SUPPLIED RECORDS:
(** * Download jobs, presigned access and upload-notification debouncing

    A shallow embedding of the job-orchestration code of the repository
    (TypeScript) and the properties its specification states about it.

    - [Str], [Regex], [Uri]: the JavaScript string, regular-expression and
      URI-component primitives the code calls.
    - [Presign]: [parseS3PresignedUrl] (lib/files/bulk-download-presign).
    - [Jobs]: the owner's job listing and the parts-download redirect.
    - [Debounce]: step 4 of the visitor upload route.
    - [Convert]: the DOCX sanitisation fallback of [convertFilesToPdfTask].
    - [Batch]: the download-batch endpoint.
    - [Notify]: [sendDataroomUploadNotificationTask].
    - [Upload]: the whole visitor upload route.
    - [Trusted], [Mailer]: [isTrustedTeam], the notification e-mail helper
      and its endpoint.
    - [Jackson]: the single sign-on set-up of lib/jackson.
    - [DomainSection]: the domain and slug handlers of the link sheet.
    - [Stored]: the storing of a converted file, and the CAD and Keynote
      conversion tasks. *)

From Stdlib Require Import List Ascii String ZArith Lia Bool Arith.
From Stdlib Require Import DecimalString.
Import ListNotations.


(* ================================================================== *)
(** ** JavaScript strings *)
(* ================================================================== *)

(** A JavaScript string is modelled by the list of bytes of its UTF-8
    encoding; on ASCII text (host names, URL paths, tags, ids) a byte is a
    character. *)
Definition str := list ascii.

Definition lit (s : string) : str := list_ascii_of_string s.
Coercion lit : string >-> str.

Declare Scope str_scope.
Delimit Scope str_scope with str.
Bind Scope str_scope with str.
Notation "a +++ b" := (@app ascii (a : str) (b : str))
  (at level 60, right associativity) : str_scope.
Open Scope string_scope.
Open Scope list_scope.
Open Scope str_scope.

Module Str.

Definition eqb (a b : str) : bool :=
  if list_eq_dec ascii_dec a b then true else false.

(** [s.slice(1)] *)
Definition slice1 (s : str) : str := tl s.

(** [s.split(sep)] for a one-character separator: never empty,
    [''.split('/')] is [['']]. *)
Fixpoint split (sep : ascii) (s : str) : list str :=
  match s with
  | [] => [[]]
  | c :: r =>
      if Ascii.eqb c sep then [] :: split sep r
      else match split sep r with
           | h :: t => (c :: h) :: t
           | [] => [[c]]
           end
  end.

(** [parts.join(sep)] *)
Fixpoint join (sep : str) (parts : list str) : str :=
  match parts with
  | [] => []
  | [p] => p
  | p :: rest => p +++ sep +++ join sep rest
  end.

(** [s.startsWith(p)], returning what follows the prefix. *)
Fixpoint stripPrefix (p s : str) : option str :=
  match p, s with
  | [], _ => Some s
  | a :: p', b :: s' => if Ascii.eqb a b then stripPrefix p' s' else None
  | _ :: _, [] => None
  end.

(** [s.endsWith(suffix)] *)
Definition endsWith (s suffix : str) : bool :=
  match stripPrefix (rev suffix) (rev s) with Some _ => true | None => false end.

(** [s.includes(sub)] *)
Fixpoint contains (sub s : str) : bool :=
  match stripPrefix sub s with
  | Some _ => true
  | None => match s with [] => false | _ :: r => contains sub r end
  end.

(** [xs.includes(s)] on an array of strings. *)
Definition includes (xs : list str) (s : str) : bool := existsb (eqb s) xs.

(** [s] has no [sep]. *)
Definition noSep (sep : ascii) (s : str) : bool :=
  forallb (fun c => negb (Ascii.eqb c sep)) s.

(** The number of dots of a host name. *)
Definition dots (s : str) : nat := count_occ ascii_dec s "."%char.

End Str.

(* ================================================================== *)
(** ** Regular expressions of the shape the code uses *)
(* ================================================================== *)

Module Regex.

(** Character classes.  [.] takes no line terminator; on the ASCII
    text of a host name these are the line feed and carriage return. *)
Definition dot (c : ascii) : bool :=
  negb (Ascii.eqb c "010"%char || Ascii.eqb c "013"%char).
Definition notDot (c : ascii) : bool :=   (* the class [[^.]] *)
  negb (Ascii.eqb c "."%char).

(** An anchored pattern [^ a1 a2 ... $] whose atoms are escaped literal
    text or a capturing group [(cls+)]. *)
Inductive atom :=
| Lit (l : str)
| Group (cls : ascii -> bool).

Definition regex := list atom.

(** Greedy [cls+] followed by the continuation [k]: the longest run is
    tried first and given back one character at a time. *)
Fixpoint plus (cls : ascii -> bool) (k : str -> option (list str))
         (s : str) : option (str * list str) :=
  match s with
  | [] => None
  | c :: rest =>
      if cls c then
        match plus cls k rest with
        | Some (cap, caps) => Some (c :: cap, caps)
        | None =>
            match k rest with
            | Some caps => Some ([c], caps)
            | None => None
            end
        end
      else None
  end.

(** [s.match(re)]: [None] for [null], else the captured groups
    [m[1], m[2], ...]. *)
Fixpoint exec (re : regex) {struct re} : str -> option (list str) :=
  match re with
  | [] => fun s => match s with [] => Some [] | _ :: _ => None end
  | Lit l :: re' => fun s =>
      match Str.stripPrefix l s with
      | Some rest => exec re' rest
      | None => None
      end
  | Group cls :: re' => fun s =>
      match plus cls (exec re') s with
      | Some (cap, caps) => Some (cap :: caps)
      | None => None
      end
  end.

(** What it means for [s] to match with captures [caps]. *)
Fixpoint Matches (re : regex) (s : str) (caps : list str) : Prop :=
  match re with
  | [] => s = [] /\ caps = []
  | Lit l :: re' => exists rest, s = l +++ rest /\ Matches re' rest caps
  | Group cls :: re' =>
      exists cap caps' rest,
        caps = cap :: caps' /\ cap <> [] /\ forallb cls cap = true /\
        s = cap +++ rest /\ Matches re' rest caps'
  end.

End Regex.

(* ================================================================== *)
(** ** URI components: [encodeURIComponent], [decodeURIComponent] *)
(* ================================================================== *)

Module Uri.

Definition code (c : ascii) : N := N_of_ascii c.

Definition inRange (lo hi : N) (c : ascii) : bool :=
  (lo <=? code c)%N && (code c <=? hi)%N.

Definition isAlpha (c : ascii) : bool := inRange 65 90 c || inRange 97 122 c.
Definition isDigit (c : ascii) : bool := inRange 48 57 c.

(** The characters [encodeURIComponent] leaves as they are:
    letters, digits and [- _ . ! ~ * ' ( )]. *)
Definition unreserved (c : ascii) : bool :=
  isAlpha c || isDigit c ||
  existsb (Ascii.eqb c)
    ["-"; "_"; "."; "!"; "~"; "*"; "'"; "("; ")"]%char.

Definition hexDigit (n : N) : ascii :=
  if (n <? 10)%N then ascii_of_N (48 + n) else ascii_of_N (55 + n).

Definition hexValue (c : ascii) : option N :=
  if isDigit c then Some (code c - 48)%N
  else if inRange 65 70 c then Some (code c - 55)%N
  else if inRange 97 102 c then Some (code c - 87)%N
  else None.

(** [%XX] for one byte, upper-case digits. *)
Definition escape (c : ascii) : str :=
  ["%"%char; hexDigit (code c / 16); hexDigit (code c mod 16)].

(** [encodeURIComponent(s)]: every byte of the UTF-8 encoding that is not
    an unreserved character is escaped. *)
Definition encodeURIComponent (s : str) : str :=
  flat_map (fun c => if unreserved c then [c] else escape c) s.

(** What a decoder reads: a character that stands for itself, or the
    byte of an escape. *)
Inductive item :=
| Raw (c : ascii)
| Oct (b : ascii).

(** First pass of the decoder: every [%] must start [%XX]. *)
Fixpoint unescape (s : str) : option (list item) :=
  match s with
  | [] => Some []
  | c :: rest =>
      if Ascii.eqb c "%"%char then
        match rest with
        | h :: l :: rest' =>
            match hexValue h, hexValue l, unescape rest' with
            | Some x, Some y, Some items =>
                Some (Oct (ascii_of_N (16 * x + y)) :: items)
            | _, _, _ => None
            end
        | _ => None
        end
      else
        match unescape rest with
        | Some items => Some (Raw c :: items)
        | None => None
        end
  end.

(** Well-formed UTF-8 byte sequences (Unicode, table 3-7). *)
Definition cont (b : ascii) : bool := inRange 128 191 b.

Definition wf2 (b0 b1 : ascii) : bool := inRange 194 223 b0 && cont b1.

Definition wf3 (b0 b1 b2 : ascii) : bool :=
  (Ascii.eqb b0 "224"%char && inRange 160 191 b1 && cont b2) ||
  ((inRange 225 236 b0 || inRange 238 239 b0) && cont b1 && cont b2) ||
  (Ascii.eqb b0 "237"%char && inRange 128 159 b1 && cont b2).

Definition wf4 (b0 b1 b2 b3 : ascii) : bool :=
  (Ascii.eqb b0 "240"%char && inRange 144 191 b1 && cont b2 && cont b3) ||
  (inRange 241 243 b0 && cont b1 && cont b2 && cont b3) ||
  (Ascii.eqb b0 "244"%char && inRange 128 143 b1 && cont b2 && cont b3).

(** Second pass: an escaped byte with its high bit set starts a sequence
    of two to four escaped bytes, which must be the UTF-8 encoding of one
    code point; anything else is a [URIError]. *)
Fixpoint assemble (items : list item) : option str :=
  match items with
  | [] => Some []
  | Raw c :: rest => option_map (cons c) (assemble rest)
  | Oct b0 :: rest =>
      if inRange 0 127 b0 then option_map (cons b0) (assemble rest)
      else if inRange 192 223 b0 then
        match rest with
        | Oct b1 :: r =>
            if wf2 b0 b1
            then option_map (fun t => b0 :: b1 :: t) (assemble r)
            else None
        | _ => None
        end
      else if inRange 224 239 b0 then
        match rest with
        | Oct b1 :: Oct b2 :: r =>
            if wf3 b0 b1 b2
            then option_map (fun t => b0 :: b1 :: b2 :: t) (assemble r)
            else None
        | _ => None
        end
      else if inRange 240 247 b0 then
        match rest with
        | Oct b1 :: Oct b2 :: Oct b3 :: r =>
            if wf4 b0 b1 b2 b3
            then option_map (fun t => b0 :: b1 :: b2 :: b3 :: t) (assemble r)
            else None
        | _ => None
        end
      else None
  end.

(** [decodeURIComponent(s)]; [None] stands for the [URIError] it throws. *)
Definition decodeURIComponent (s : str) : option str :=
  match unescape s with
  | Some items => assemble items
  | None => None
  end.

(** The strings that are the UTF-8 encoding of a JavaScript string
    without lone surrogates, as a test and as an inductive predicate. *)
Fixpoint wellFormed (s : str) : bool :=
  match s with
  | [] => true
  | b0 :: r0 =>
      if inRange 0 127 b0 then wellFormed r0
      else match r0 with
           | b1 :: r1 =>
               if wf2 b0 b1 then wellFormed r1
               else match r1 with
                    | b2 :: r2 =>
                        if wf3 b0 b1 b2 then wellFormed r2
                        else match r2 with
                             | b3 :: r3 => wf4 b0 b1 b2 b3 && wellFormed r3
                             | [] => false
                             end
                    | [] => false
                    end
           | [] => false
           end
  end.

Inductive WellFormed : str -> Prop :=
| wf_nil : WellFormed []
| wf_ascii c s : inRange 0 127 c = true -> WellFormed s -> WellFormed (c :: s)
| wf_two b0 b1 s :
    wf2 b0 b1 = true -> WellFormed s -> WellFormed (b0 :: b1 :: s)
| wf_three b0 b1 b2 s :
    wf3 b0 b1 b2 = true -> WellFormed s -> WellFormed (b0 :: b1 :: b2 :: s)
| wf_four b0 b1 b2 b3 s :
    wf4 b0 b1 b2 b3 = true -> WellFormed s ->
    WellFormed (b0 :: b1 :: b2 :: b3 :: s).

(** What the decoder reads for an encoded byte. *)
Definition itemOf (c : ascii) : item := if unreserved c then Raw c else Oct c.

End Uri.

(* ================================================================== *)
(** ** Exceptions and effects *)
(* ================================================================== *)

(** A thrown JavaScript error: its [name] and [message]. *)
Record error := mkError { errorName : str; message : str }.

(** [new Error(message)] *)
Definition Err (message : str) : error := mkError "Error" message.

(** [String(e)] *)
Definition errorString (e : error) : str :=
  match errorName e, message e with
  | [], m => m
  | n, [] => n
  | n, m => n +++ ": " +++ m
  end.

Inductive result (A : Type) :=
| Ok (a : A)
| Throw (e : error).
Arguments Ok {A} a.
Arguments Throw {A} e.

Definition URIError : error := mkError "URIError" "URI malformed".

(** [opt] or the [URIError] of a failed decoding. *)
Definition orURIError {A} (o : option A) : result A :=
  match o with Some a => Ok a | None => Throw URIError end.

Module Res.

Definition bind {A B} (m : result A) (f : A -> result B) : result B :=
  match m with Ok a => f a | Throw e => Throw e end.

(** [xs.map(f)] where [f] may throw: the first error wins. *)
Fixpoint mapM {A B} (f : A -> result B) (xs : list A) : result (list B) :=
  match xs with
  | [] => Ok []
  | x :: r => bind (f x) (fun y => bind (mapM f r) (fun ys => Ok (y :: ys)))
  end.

WHAT TO PRODUCE:
Retype the records above from the very first line down to the line with "- [Convert]: the", keeping both of those lines. Include nothing beyond them.

SOLUTION BELOW:
(** * Download jobs, presigned access and upload-notification debouncing

    A shallow embedding of the job-orchestration code of the repository
    (TypeScript) and the properties its specification states about it.

    - [Str], [Regex], [Uri]: the JavaScript string, regular-expression and
      URI-component primitives the code calls.
    - [Presign]: [parseS3PresignedUrl] (lib/files/bulk-download-presign).
    - [Jobs]: the owner's job listing and the parts-download redirect.
    - [Debounce]: step 4 of the visitor upload route.
    - [Convert]: the DOCX sanitisation fallback of [convertFilesToPdfTask].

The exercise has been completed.